Em suma, passa-se a proteger qualquer situação de viuvez, independentemente da vulnerabilidade do dependente. A pensão por morte, de certa forma, passa a ser vista mais como uma consequência das contribuições do segurado do que necessariamente da necessidade do dependente, ao menos nos casos de cônjuge ou companheiro.
Por outro lado, a combinação dos fatores sociais, legais e demográficos acaba por fazer com que a pensão por morte gere uma crescente pressão financeira sobre o sistema previdenciário, aumentando o gasto causado por tais benefícios de R$ 77,6 bilhões, em 2013, para R$ 90 bilhões em 2014, em estimativa do Ministério da Fazenda. Isso faz com que o governo discuta medidas como cortar pela metade o valor das pensões dos viúvos e diminuir para uma fração de apenas 10% do benefício o valor pago aos filhos menores de 21 anos, entre outras propostas que enfrentam rejeição por parte significativa da população².
A evolução legislativa do benefício de pensão por morte no que diz respeito aos dependentes nos mostra que, embora o legislador tenha logrado aumentar de foram contínua o número de beneficiários, nem sempre obteve êxito em dar máxima efetividade aos princípios da seletividade e da distributividade, colocando pessoas em situação de menor vulnerabilidade social em situação de igualdade com os mais vulneráveis, como crianças, adolescentes, idosos e inválidos.
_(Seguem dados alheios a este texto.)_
(* ===== verification/IntentSafety.v ===== *)
(** * Evolution of the intents

    How one row of [torrent_intents] may change under any operation of the
    repository: its revision never decreases, a runtime attachment is replaced
    only by the release or a new attachment, observations of one attachment
    only advance, and the run intent is enabled only by a run command. *)

From stdpp Require Import base gmap list strings.
From Stdlib Require Import ZArith Strings.Byte Lia.
From S2P Require Import Prelude Models Paths Layout FastResume Codec Tables IntentStore StorageStore ResumeStore.
From S2P Require Import Library LibraryFrame ResumeFences ResumeSafety ResumeBarriers.

#[local] Open Scope Z_scope.

Section Evolution.
(** The record identities that are drawn, the attachments that are issued, and
    whether a run command enables. *)
Context (drawn issued : string -> Prop) (enables : Prop).

Record row_step (i i' : intent_row) : Prop := mkRowStep {
  sp_record : in_record_id i' = in_record_id i;
  sp_revision : in_revision i <= in_revision i';
  sp_attachment : in_attachment i' = in_attachment i /\ in_sequence i <= in_sequence i' \/
    in_attachment i' = ""%string \/ issued (in_attachment i');
  sp_run : in_run i' = in_run i \/ in_run i' = RunPaused \/ enables;
}.

#[local] Instance row_step_preorder : PreOrder row_step.
Proof.
  split; [intros i; split; [done|lia|left; split; [done|lia]|by left]|]. intros i1 i2 i3 [? ? Ha1 Hr1] [? ? Ha2 Hr2].
  split; [congruence|lia| |].
  - destruct Ha2 as [[-> ?]|[?|?]]; [|auto..]. destruct Ha1 as [[-> ?]|[?|?]]; auto. left. split; [done|lia].
  - destruct Hr2 as [->|[?|?]]; auto.
Qed.

(** A row is the continuation of the row before, or belongs to a new record. *)
Definition evolves (d d' : db) : Prop :=
  forall h i', torrent_intents d' !! h = Some i' ->
    (exists i, torrent_intents d !! h = Some i /\ row_step i i') \/
    drawn (in_record_id i') /\ (in_attachment i' = ""%string \/ issued (in_attachment i')).

#[local] Instance evolves_preorder : PreOrder evolves.
Proof.
  split; [by intros d h i ?; left; eexists|]. intros d1 d2 d3 H1 H2 h i3 Hi3.
  destruct (H2 _ _ Hi3) as [(i2 & Hi2 & H23)|]; [|by right].
  destruct (H1 _ _ Hi2) as [(i1 & Hi1 & H12)|[Hd Ha]]; [left; exists i1; split; [done|by etransitivity]|].
  right. destruct H23 as [Hr _ Ha2 _]. rewrite Hr. split; [done|].
  destruct Ha2 as [[-> _]|[?|?]]; auto.
Qed.

Lemma evolves_same d d' : torrent_intents d' = torrent_intents d -> evolves d d'.
Proof. intros E h i. rewrite E. left. by eexists. Qed.

Lemma evolves_of_frame ts d d' : frame ts d d' -> bool_decide (Intents ∈ ts) = false -> evolves d d'.
Proof. intros H Hts. apply evolves_same, (H Intents Hts). Qed.

Lemma update_intent_evolves hash sel set d n d' :
  (forall i, sel i = true -> row_step i (set i)) -> update_intent hash sel set d = Ok (n, d') -> evolves d d'.
Proof.
  intros Hset. unfold update_intent. destruct (torrent_intents d !! hash) as [i|] eqn:Ei; [|by intros; simplify_eq].
  destruct (sel i) eqn:Es; intros; simplify_eq; [|done]. intros h i' Hi'. cbn in Hi'. left.
  destruct (decide (h = hash)) as [->|].
  - rewrite lookup_insert_eq in Hi'. simplify_eq. eauto.
  - rewrite lookup_insert_ne in Hi' by done. by eexists.
Qed.

Lemma insert_torrent_evolves hash row random d u d' :
  drawn random -> insert_torrent hash row random d = Ok (u, d') -> evolves d d'.
Proof.
  intros Hd. unfold insert_torrent. intros. branches. intros h i' Hi'. cbn in Hi'. destruct (decide (h = hash)) as [->|].
  - rewrite lookup_insert_eq in Hi'. simplify_eq. right. auto.
  - rewrite lookup_insert_ne in Hi' by done. left. by eexists.
Qed.

Lemma delete_torrent_row_evolves hash d d' : delete_torrent_row hash d = Ok d' -> evolves d d'.
Proof.
  unfold delete_torrent_row, delete_intent. intros. branches; [|by apply evolves_same].
  match goal with E : fence_record _ _ = _ |- _ => apply fence_record_frame in E; pose proof (E Intents eq_refl) as Hf; cbn in Hf end.
  intros h i' Hi'. cbn in Hi'. rewrite Hf in Hi'. apply lookup_delete_Some in Hi' as [_ ?]. left. by eexists.
Qed.

Lemma fmap_intents_evolves f d :
  (forall i, row_step i (f i)) -> evolves d (d <| torrent_intents ::= fmap f |>).
Proof.
  intros Hf h i'. cbn. rewrite lookup_fmap. intros (i & Hi & ->)%fmap_Some. left. eauto.
Qed.
End Evolution.

Lemma evolves_mono (drawn drawn' issued issued' : string -> Prop) (enables enables' : Prop) d d' :
  (forall r, drawn r -> drawn' r) -> (forall t, issued t -> issued' t) -> (enables -> enables') ->
  evolves drawn issued enables d d' -> evolves drawn' issued' enables' d d'.
Proof.
  intros Hd Hi He H h i' Hi'. destruct (H _ _ Hi') as [(i & Ho & Hs)|[? Ha]].
  - left. exists i. split; [done|]. destruct Hs as [? ? Ha Hr]. split; [done..| |].
    + destruct Ha as [?|[?|?]]; auto.
    + destruct Hr as [?|[?|?]]; auto.
  - right. destruct Ha; auto.
Qed.

#[export] Existing Instance row_step_preorder.
#[export] Existing Instance evolves_preorder.

(** ** The operations *)

Definition draws (op : operation) (record : string) : Prop :=
  match op with OpCreateTorrent _ random => record = random | _ => False end.

Definition issues (op : operation) (token : string) : Prop :=
  match op with OpAttachRuntime _ t => token = t | _ => False end.

Definition run_command (op : operation) : Prop :=
  match op with
  | OpCommitRunIntent _ run => run <> RunPaused
  | OpCommitResumeRetry _ => True
  | _ => False
  end.

Ltac evolve_step :=
  first
    [ by apply evolves_same
    | eapply evolves_of_frame; [solve [eauto with frames]|]; reflexivity ].

(** A row changed by a command, an observation or a release. *)
Ltac solve_row := intros; split; cbn; auto; try lia; split_bools; try (left; split; [done|lia]); auto.

Section Operations.
Context (fold : string -> string) (catalog_json : TorrentCatalog -> list byte).
Hint Resolve saveCatalogTx_frame setStorageLayoutTx_frame save_observed_frame save_progress_frame insert_claims_frame
  retain_claims_frame save_inventory_files_frame delete_storages_frame : frames.

Lemma commitRunIntent_evolves drawn issued d v run retry :
  evolves drawn issued (run <> RunPaused) d (snd (commitRunIntent d v run retry)).
Proof.
  unfold commitRunIntent, commitRunIntent_tx. open_ops. intros H. cbn beta in H.
  destruct (update_intent _ _ _ _) as [[n d1]|] eqn:E; [|done]. case_match; [done|].
  destruct (update_torrent _ _ _ d1) as [[n2 d2]|] eqn:E2; [|done]. simplify_eq.
  transitivity d1; [|evolve_step].
  transitivity (if retry then clear_retryable (iv_RecordID v) d else d); [by destruct retry; apply evolves_same|].
  revert E. apply update_intent_evolves. solve_row. destruct (decide (run = RunPaused)); auto.
Qed.

Lemma advanceIntent_evolves drawn issued enables v d u d' :
  advanceIntent v d = Ok (u, d') -> evolves drawn issued enables d d'.
Proof.
  unfold advanceIntent. intros. branches.
  match goal with E : update_intent _ _ _ _ = _ |- _ => revert E end. apply update_intent_evolves. solve_row.
Qed.

Lemma CommitAddMetadata_evolves drawn issued enables d v m permanent :
  evolves drawn issued enables d (snd (CommitAddMetadata d v m permanent)).
Proof.
  unfold CommitAddMetadata. open_op. unfold CommitAddMetadata_tx. intros. branches; try reflexivity.
  all: match goal with E : update_torrent _ _ _ ?d1 = _ |- _ => transitivity d1; [|evolve_step] end.
  all: by eapply advanceIntent_evolves.
Qed.

Lemma updatePriority_evolves drawn issued enables hash index priority d u d' :
  updatePriority_tx hash index priority d = Ok (u, d') -> evolves drawn issued enables d d'.
Proof.
  unfold updatePriority_tx. intros H. destruct (existsb _ _); [|by branches].
  destruct (intentVersionTx _ _); [|done].
  match type of H with advanceIntent _ ?d1 = _ => transitivity d1; [by apply evolves_same|] end.
  by eapply advanceIntent_evolves.
Qed.

Lemma SaveRuntimeObservation_evolves drawn issued enables d o :
  evolves drawn issued enables d (snd (SaveRuntimeObservation d o)).
Proof.
  unfold SaveRuntimeObservation. open_ops. unfold SaveRuntimeObservation_tx. intros H.
  destruct (update_intent _ _ _ d) as [[n d1]|] eqn:E; [|done]. case_match; [done|].
  destruct (if verified_source o then _ else _) as [d2|] eqn:E2; [|done].
  destruct (save_observed _ _ _ _ d2) as [d3|] eqn:E3; [|done]. simplify_eq.
  transitivity d2; [|evolve_step]. transitivity d1; [|destruct (verified_source o); [|simplify_eq]; evolve_step].
  revert E. apply update_intent_evolves. solve_row.
Qed.

Lemma CommitStorageOperation_evolves drawn issued enables d before v next paused :
  evolves drawn issued enables d (snd (CommitStorageOperation fold d before v next paused)).
Proof.
  unfold CommitStorageOperation. open_op. unfold CommitStorageOperation_tx. intros u d' H.
  destruct (checkStorageFence d before _); [|done]. destruct (storage_recovery d !! _); [|done].
  case_match; [done|]. case_match; [done|].
  destruct (setStorageLayoutTx fold before _ next d) as [d1|] eqn:E1; [|done].
  destruct (update_recovery _ _ _ _) as [[n d2]|] eqn:E2; [|done]. simplify_eq.
  transitivity d1; [evolve_step|].
  transitivity (if paused then forget_inventory (rc_record_id (v_row v)) d1 else d1); [by destruct paused; apply evolves_same|].
  transitivity d2; [evolve_step|].
  etransitivity; [|apply fmap_intents_evolves]; [by apply evolves_same|].
  intros i. destruct (in_record_id i =? _)%string; [|reflexivity]. split; cbn; auto.
  - destruct paused, (bool_decide (in_run i = RunPaused)); cbn; lia.
  - destruct paused; auto.
Qed.

Lemma apply_evolves op d : evolves (draws op) (issues op) (run_command op) d (apply fold catalog_json d op).
Proof.
  destruct (bool_decide (Intents ∈ touches op)) eqn:Ht; [|by eapply evolves_of_frame, Ht; apply apply_frame].
  destruct op; try discriminate Ht; cbn [apply].
  - unfold CreateTorrent. open_ops. intros H.
    destruct (insert_torrent _ _ _ d) as [[u d1]|] eqn:E; [|done].
    transitivity d1; [|branches; evolve_step]. revert E. by apply insert_torrent_evolves.
  - unfold CommitRunIntent. apply commitRunIntent_evolves.
  - unfold CommitResumeRetry. eapply evolves_mono; [..|apply commitRunIntent_evolves]; done.
  - unfold AttachRuntime. open_ops; apply update_intent_evolves; solve_row.
  - apply SaveRuntimeObservation_evolves.
  - apply CommitAddMetadata_evolves.
  - unfold MakePermanent. open_ops; apply CommitAddMetadata_evolves.
  - unfold UpdateFilePriority. open_ops. apply updatePriority_evolves.
  - unfold UpdateTorrentFilesPriority. open_ops. apply updatePriority_evolves.
  - by apply CommitStorageOperation_evolves.
  - unfold RequestDeletionCancel. open_op. unfold RequestDeletionCancel_tx. intros u d' H.
    destruct (update_recovery _ _ _ d) as [[n d1]|] eqn:E; [|done]. case_match; [done|].
    destruct (update_intent _ _ _ d1) as [[n2 d2]|] eqn:E2; [|done]. simplify_eq.
    transitivity d1; [evolve_step|]. revert E2. apply update_intent_evolves. solve_row. case_bool_decide; lia.
  - unfold DeleteTorrent. open_op. unfold DeleteTorrent_tx. intros u d' H. case_match; [done|].
    destruct (delete_torrent_row hash _) as [d1|] eqn:E; [|done].
    transitivity d1; [|branches; evolve_step].
    etransitivity; [|by eapply delete_torrent_row_evolves]. by apply evolves_same.
Qed.
End Operations.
Entendemos que qualquer alteração à legislação previdenciária deve ser precedida pela reflexão não apenas sobre gastos crescentes mas também sobre a realidade social e em especial os princípios do Direito Previdenciário, sem os quais as leis perdem grande parte de seu sentido.
Notas:
¹ DERZI, Heloísa Hernandez. Equívocos da reforma previdenciária do setor público. Publicado na Revista de Direito Social nº 12, p. 55, 2003. Disponível em: <http://www.amdjus.com.br/doutrina/administrativo/101.htm>. Acesso em: 4 dez. 2014.
² CASTELANI, Clayton. Mudança no INSS pode deixar viúva sem filhos com pensão menor. Folha de São Paulo, São Paulo, 04/12/2014. Disponível em: <http://www1.folha.uol.com.br/mercado/2014/12/1557358-mudanca-no-inss-pode-deixar-viuva-sem-filhos-com-pensao-menor.shtml>. Acesso em: 4 dez. 2014.
Referências:
ALENCAR, Hermes Arrais. Benefícios previdenciários. 3. ed. São Paulo: Livraria e
Editora Universitária de Direito, 2007.
SANTOS, Marisa Ferreira dos. Direito previdenciário esquematizado / Marisa Ferreira dos Santos; coord. Pedro Lenza. – 3. ed. de acordo com a Lei n. 12.618/2012 – São Paulo : Saraiva, 2013.
DERZI, Heloísa Hernandez. Equívocos da reforma previdenciária do setor público. Publicado na Revista de Direito Social nº 12, p. 55, 2003. Disponível em: <http://www.amdjus.com.br/doutrina/administrativo/101.htm>. Acesso em: 4 dez. 2014.
Procurador Federal em exercício na Procuradoria Geral Federal de Santos-SP, órgão da Advocacia-Geral da União (AGU)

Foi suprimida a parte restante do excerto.